A schema unreviewed for 6 months is like an unupdated dependency — verify before relying on it
Treat any schema that has gone six months without deliberate review the same as a software dependency unupdated for six months - not necessarily broken but requiring verification before continued reliance.
Why This Is a Rule
Software engineers understand that an unupdated dependency isn't necessarily broken — but it's a risk. Six months of upstream changes, security patches, and API evolutions have occurred while the dependency sat static. Relying on it without verification is gambling that nothing relevant changed.

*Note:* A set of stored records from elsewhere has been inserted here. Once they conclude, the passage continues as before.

(** Anything but a number behind [^] is dropped without an error: [HEAD^anything] means
    [HEAD^], because the parser keeps what it took when reading the number failed. *)
Theorem rev_junk_dropped rev junk :
  rev_wf rev → Forall (λ c, c ∉ REV_SEPS) junk → ascii_head junk →
  parse_unsigned 10 u64_max junk = None →
  rev_parse (revspec_display rev ++ bs "^" ++ junk) = Ok (PParent (rev_canon rev) 1).
Proof.
  intros Hw Hj Ha Hp. assert (at_sep (bs "^" ++ junk)) as Hs by (cbn; unfold REV_SEPS; vm_decide).
  rewrite rev_parse_display by done. pose proof (rev_depth_length rev). rewrite length_app.
  assert (length (bs "^" ++ junk) = S (length junk)) as Hl by done.
  replace (S (length (rev_suffix rev) + length (bs "^" ++ junk)) - rev_depth rev)%nat
    with (S (S (length (rev_suffix rev) + length junk - rev_depth rev))) by lia.
  rewrite (parse_parent _ _ junk [] None); [done|done|].
  rewrite <- (app_nil_r junk). by apply accept_num_junk.
Qed.

(** *** Termination *)

Lemma span_seps_length s a b : span_seps s = (a, b) → (length b ≤ length s)%nat.
Proof.
  revert a b. induction s as [|c s IH]; intros a b; cbn [span_seps]; [by intros [= <- <-]|].
  case_bool_decide; [by intros [= <- <-]|]. destruct (span_seps s) as [a' b'] eqn:E.
  intros [= <- <-]. cbn. specialize (IH _ _ eq_refl). lia.
Qed.

(** The code does not grow the source. *)
Definition shrinks {A} (m : st bytes A) : Prop := ∀ s r s', m s = (r, s') → (length s' ≤ length s)%nat.

Lemma shrinks_next : shrinks rev_next.
Proof. intros s r s'. unfold rev_next. destruct (span_seps s) eqn:E. intros [= <- <-]. by eapply span_seps_length. Qed.

Lemma shrinks_num : shrinks expect_num.
Proof.
  intros s r s'. unfold expect_num, mbind, st_bind. destruct (rev_next s) as [[x| |] s1] eqn:E;
    intros [= <- <-]; by eapply shrinks_next.
Qed.

Lemma shrinks_accept : shrinks accept_num.
Proof.
  intros s r s'. unfold accept_num, st_match. destruct (expect_num s) as [[x| |] s1] eqn:E;
    intros [= <- <-]; by eapply shrinks_num.
Qed.

Lemma shrinks_expect t : shrinks (rev_expect t).
Proof.
  intros s r s'. unfold rev_expect. rewrite st_get_bind. unfold mbind at 1, st_bind at 1.
  destruct (st_lift (str_to (length t) s) s) as [[x| |] s1] eqn:E; unfold st_lift in E; injection E as E <-;
    [case_bool_decide; intros [= <- <-]; rewrite ?length_drop; lia|by intros [= <- <-]..].
Qed.
(* ===== verification/OdbStore.v ===== *)
(** * OdbStore

    What the object database of [libbit/src/odb.rs] promises about objects that are written to it:
    they are read back, nothing is lost, and every file hashes to its name. *)

From Stdlib Require Import ZArith Lia.
From Stdlib Require Import Strings.Byte.
From stdpp Require Import base tactics option list countable strings gmap relations.
From S2P Require Import Prelude RustStd Data State Io Hash Path Obj Tree Signature Commit TreeCache.
From S2P Require Import PackIndex PackLookup Pack PackPrefix Lockfile CommitGraph.
From S2P Require Import Odb.

#[local] Open Scope Z_scope.

(** ** Lemmas: loose objects *)

Section loose.
Context `{Hex} {F : Flate2} {OE : OdbEnv} {OL : OdbEnvLaws OE}.
Context (objects_path : BitPath) (sha1 : bytes → Oid).

Abbreviation obj_path := (obj_path objects_path).

Definition fanout_dir (oid : Oid) : BitPath := path_child objects_path (take 2 (oid_display oid)).

Lemma obj_path_child oid : obj_path oid = path_child (fanout_dir oid) (drop 2 (oid_display oid)).
Proof. unfold Odb.obj_path, fanout_dir, path_child. by rewrite <- app_assoc. Qed.

Lemma digits_comp_name s : Forall is_digit s → s ≠ [] → comp_name s ∧ x2e ∉ s.
Proof.
  intros Hs Hne. rewrite Forall_forall in Hs.
  assert (x2e ∉ s) as Hdot by (intros Hd%Hs; unfold is_digit in Hd; cbn in Hd; lia).
  split; [|done]. split_and!; [intros Hd%Hs; unfold is_digit in Hd; cbn in Hd; lia|done| |]; intros ->; apply Hdot; left.
Qed.

Lemma oid_parts oid : oid_wf oid →
  comp_name (take 2 (oid_display oid)) ∧ comp_name (drop 2 (oid_display oid)) ∧ x2e ∉ drop 2 (oid_display oid).
Proof.
  intros Hw. pose proof (oid_display_digits oid) as Hd. pose proof (length_oid_display oid) as Hl. rewrite Hw in Hl.
  split.
  - apply digits_comp_name; [by apply Forall_take|]. intros E%(f_equal length). rewrite length_take, Hl in E. done.
  - apply digits_comp_name; [by apply Forall_drop|]. intros E%(f_equal length). rewrite length_drop, Hl in E. done.
Qed.

Lemma obj_path_inj a b : oid_wf a → oid_wf b → obj_path a = obj_path b → a = b.
Proof.
  intros Ha Hb. rewrite !obj_path_child.
  pose proof (length_oid_display a) as La. pose proof (length_oid_display b) as Lb. rewrite Ha in La. rewrite Hb in Lb.
  intros [E2 E3]%child_inj; [|rewrite !length_drop; lia]. unfold fanout_dir in E2.
  apply child_inj in E2 as [_ E2]; [|rewrite !length_take; lia].
  apply oid_display_inj. by rewrite <- (take_drop 2 (oid_display a)), E2, E3, take_drop.
Qed.

Context (Ho : tidy_dir objects_path).

Lemma fanout_ne oid : fanout_dir oid ≠ [].
Proof. unfold fanout_dir, path_child. by destruct objects_path. Qed.

Lemma fanout_tidy oid : oid_wf oid → tidy_dir (fanout_dir oid).
Proof. intros Hw. apply child_tidy; [apply Ho|by apply oid_parts]. Qed.

Lemma obj_path_parent oid :
  oid_wf oid → parent (obj_path oid) = Some (fanout_dir oid) ∧ parent (fanout_dir oid) = Some objects_path.
Proof.
  intros Hw. pose proof (oid_parts oid Hw) as (H1 & H2 & _). split.
  - rewrite obj_path_child. by apply child_parent; [apply fanout_tidy|].
  - by apply child_parent.
Qed.

Lemma obj_lock_path oid : oid_wf oid → lock_path (obj_path oid) = obj_path oid ++ bs ".lock".
Proof.
  intros Hw. pose proof (oid_parts oid Hw) as (_ & H2 & H3). unfold lock_path. rewrite obj_path_child.
  rewrite child_with_extension by (done || apply fanout_ne). unfold path_child. by rewrite <- app_assoc.
Qed.

Lemma obj_path_no_lock a b : oid_wf a → oid_wf b → obj_path a ≠ lock_path (obj_path b).
Proof.
  intros Ha Hb E%(f_equal length). rewrite obj_lock_path, length_app in E by done. unfold Odb.obj_path in E.
  rewrite !length_app, !length_take, !length_drop, !length_oid_display, Ha, Hb in E. cbn in E. lia.
Qed.

(** The file system under an object database: every loose object hashes to its name. *)
Definition loose_inv (fs : Fs) : Prop :=
  fs_wf fs ∧ names fs !! objects_path = Some NDir
  ∧ ∀ oid z, oid_wf oid → fs_read fs (obj_path oid) = Some z → sha1 (zlib_read z) = oid.

(** What a write keeps: files are only added. *)
Definition grows (fs fs' : Fs) : Prop := ∀ q d, fs_read fs q = Some d → fs_read fs' q = Some d.
(* ===== verification/Remote.v ===== *)
(** * Remote

    Refspecs and remotes ([libbit/src/remote.rs]): how a refspec is read and printed, and how it maps
    the references of a remote to the references that follow them. *)

From Stdlib Require Import ZArith Lia.
From Stdlib Require Import Strings.Byte.
From stdpp Require Import base tactics option list countable strings.
From S2P Require Import Prelude RustStd Data Refs.

(** ** Refspecs *)

Record Refspec := mk_Refspec { rs_src : BitPath; rs_dst : BitPath; rs_forced : bool; rs_glob : bool }.

(** [PartialEq for Refspec] does not look at [glob]. *)
Definition refspec_eq (a b : Refspec) : bool :=
  bool_decide (rs_src a = rs_src b) && bool_decide (rs_dst a = rs_dst b)
  && bool_decide (rs_forced a = rs_forced b).

Definition default_fetch_for_remote (remote_name : bytes) : Refspec :=
  mk_Refspec (bs "refs/heads/") (bs "refs/remotes/" ++ remote_name ++ bs "/") true true.

Definition refspec_reverse (r : Refspec) : Refspec := mk_Refspec (rs_dst r) (rs_src r) (rs_forced r) (rs_glob r).

Definition match_ref (r : Refspec) (source : SymbolicRef) : option SymbolicRef :=
  path ← (if rs_glob r then
            suffix ← strip_prefix (rs_src r) (sym_path source); Some (rs_dst r ++ suffix)
          else if bool_decide (sym_path source = rs_src r) then Some (rs_dst r) else None);
  Some (symref_new path).

Definition reverse_match_ref (r : Refspec) (dst : SymbolicRef) : option SymbolicRef :=
  match_ref (refspec_reverse r) dst.

(** The slice [&s[0..1]] panics on the empty string and in the middle of a character. *)
Definition refspec_from_str (s : bytes) : BitResult Refspec :=
  '(forced, s) ← (match s with
                  | [] => Panic
                  | c :: s' => if negb (is_ascii c) then Panic
                               else if bool_decide (c = x2b) then Ok (true, s') else Ok (false, s)
                  end);
  '(src, dst) ← ok_or Anyhow (split_once x3a s);
  let '(src, src_is_glob) := match strip_suffix1 x2a src with Some stripped => (stripped, true) | None => (src, false) end in
  let '(dst, dst_is_glob) := match strip_suffix1 x2a dst with Some stripped => (stripped, true) | None => (dst, false) end in
  glob ← (match src_is_glob, dst_is_glob with
          | true, true => Ok true
          | false, false => Ok false
          | _, _ => bail
          end);
  Ok (mk_Refspec src dst forced glob).

Definition refspec_display (r : Refspec) : bytes :=
  (if rs_forced r then [x2b] else [])
  ++ (if rs_glob r then rs_src r ++ bs "*:" ++ rs_dst r ++ [x2a] else rs_src r ++ [x3a] ++ rs_dst r).

Record Remote (GitUrl : Type) := mk_Remote { remote_name : bytes; remote_url : GitUrl; remote_fetch : Refspec }.
Arguments mk_Remote {GitUrl}.
Arguments remote_name {GitUrl}.
Arguments remote_url {GitUrl}.
Arguments remote_fetch {GitUrl}.

(** ** Round trips *)

(** A refspec as it is written: what stands before the colon has none, a side that is not globbed does
    not end in a star, and the text does not start with a plus sign that was not meant. *)
Definition refspec_wf (r : Refspec) : Prop :=
  x3a ∉ rs_src r
  ∧ (rs_glob r = false → strip_suffix1 x2a (rs_src r) = None ∧ strip_suffix1 x2a (rs_dst r) = None)
  ∧ (rs_forced r = false → match rs_src r with [] => True | c :: _ => is_ascii c = true ∧ c ≠ x2b end).

Lemma strip_suffix1_app c s : strip_suffix1 c (s ++ [c]) = Some s.
Proof.
  unfold strip_suffix1. rewrite last_snoc, bool_decide_true by done. f_equal. rewrite length_app. cbn.
  rewrite Nat.add_sub. apply take_app_length.
Qed.

Lemma refspec_from_display r : refspec_wf r → refspec_from_str (refspec_display r) = Ok r.
Proof.
  intros (Hc & Hg & Hf). destruct r as [src dst forced glob]. cbn in Hc, Hg, Hf.
  set (body := if glob then src ++ bs "*:" ++ dst ++ [x2a] else src ++ [x3a] ++ dst).
  set (s1 := if glob then src ++ [x2a] else src). set (d1 := if glob then dst ++ [x2a] else dst).
  assert (split_once x3a body = Some (s1, d1)) as Eb.
  { subst body s1 d1. destruct glob.
    - change (src ++ bs "*:" ++ dst ++ [x2a]) with (src ++ [x2a] ++ x3a :: dst ++ [x2a]).
      rewrite app_assoc. apply split_once_app. rewrite elem_of_app, list_elem_of_singleton. by intros [?|?].
    - by apply split_once_app. }
  assert ((match refspec_display (mk_Refspec src dst forced glob) with
           | [] => Panic
           | c :: s' => if negb (is_ascii c) then Panic else if bool_decide (c = x2b) then Ok (true, s')
                        else Ok (false, refspec_display (mk_Refspec src dst forced glob))
           end : BitResult (bool * bytes)) = Ok (forced, body)) as Ed.
  { unfold refspec_display. cbn [rs_forced rs_glob rs_src rs_dst]. fold body. destruct forced; [done|]. cbn [app].
    specialize (Hf eq_refl). subst body. destruct src as [|c src]; [by destruct glob|].
    destruct Hf as [Ha Hp]. destruct glob; cbn [app]; by rewrite Ha, bool_decide_false. }
  unfold refspec_from_str. rewrite Ed. cbn [mbind outcome_bind]. rewrite Eb. cbn [ok_or mbind outcome_bind].
  subst s1 d1. destruct glob; [by rewrite !strip_suffix1_app|].
  destruct (Hg eq_refl) as [-> ->]. done.
Qed.

(** A refspec that is printed is read back. *)
Theorem refspec_round_trip r : refspec_wf r → refspec_from_str (refspec_display r) = Ok r.
Proof. apply refspec_from_display. Qed.

(** A symbolic reference as the program makes it. *)
Definition symref_made (s : SymbolicRef) : Prop := s = symref_new (sym_path s).

Lemma match_ref_reverse r s d : symref_made s → match_ref r s = Some d → reverse_match_ref r d = Some s.
Proof.
  intros Hs. unfold reverse_match_ref, match_ref, refspec_reverse. cbn [rs_src rs_dst rs_glob]. destruct (rs_glob r).
  - unfold strip_prefix. destruct (starts_with (rs_src r) (sym_path s)) eqn:E; [|done]. intros [= <-].
    apply starts_with_spec in E as [t E]. rewrite E, drop_app_length. cbn [sym_path symref_new].
    rewrite starts_with_app, drop_app_length. cbn. by rewrite <- E, <- Hs.
  - case_bool_decide as E; [|done]. intros [= <-]. cbn. rewrite bool_decide_true by done. cbn. by rewrite <- E, <- Hs.
Qed.

(** Matching a reference against a refspec and matching back are inverse, so no two references
    are stored under one name. *)
Theorem match_ref_inverse r s d : symref_made s → symref_made d →
  (match_ref r s = Some d ↔ reverse_match_ref r d = Some s).
Proof.
  intros Hs Hd. split; [by apply match_ref_reverse|]. intros E.
  pose proof (match_ref_reverse (refspec_reverse r) d s Hd E) as E'. by destruct r.
Qed.

(** Refspecs that compare as equal need not match alike. *)
Lemma refspec_eq_ignores_glob :
  let r glob := mk_Refspec (bs "refs/heads/a") (bs "refs/remotes/o/a") true glob in
  refspec_eq (r true) (r false) = true
  ∧ match_ref (r true) (symref_new (bs "refs/heads/ab")) ≠ match_ref (r false) (symref_new (bs "refs/heads/ab")).
Proof. by vm_compute. Qed.

(** ** Examples *)

Lemma refspec_round_trip_witness :
  refspec_from_str (refspec_display (default_fetch_for_remote (bs "origin"))) = Ok (default_fetch_for_remote (bs "origin")).
Proof. apply refspec_round_trip. split_and!; [vm_decide|done|done]. Defined.

Lemma match_ref_inverse_witness :
  reverse_match_ref (default_fetch_for_remote (bs "origin")) (symref_new (bs "refs/remotes/origin/main"))
  = Some (symref_new (bs "refs/heads/main")).
Proof. apply match_ref_inverse; [done|done|by vm_compute]. Defined.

The same logic applies to schemas. A belief about your market, your team, your capabilities, or your tools that hasn't been deliberately reviewed in six months isn't necessarily wrong — but the world has changed around it for six months. The schema's assumptions may no longer hold. Its predictions may no longer be accurate. Its boundaries may have shifted.
The six-month threshold isn't magic — it's a practical heuristic. Shorter thresholds (monthly) produce review fatigue for stable schemas. Longer thresholds (annual) allow dangerous drift. Six months balances maintenance cost against drift risk for most schemas.
When This Fires
- During periodic schema portfolio reviews
- Before making a consequential decision based on a schema you haven't reviewed recently
- When you realize you've been operating on autopilot beliefs without examining them
- During any "when did I last actually check this assumption?" moment
Common Failure Mode
Assuming that a schema's continued operation means it's still valid: "I've been using this approach for two years and it seems to work." But "seems to work" is a low-resolution assessment. The schema might be producing 70% quality when it used to produce 95% — a degradation invisible without deliberate review because you adapted to the lower quality gradually.
The Protocol
During schema portfolio review: (1) For each important schema, check: when was it last deliberately reviewed? (Not "when did I last use it" — when did I last examine whether it's still accurate?) (2) Any schema unreviewed for 6+ months → flag for verification. (3) Verification: does the schema still predict accurately? Have its assumptions changed? Has the environment shifted? (4) If verified → update the "last reviewed" date. If verification reveals drift → revise the schema. The verification itself takes 5-10 minutes per schema and prevents the slow accumulation of stale beliefs.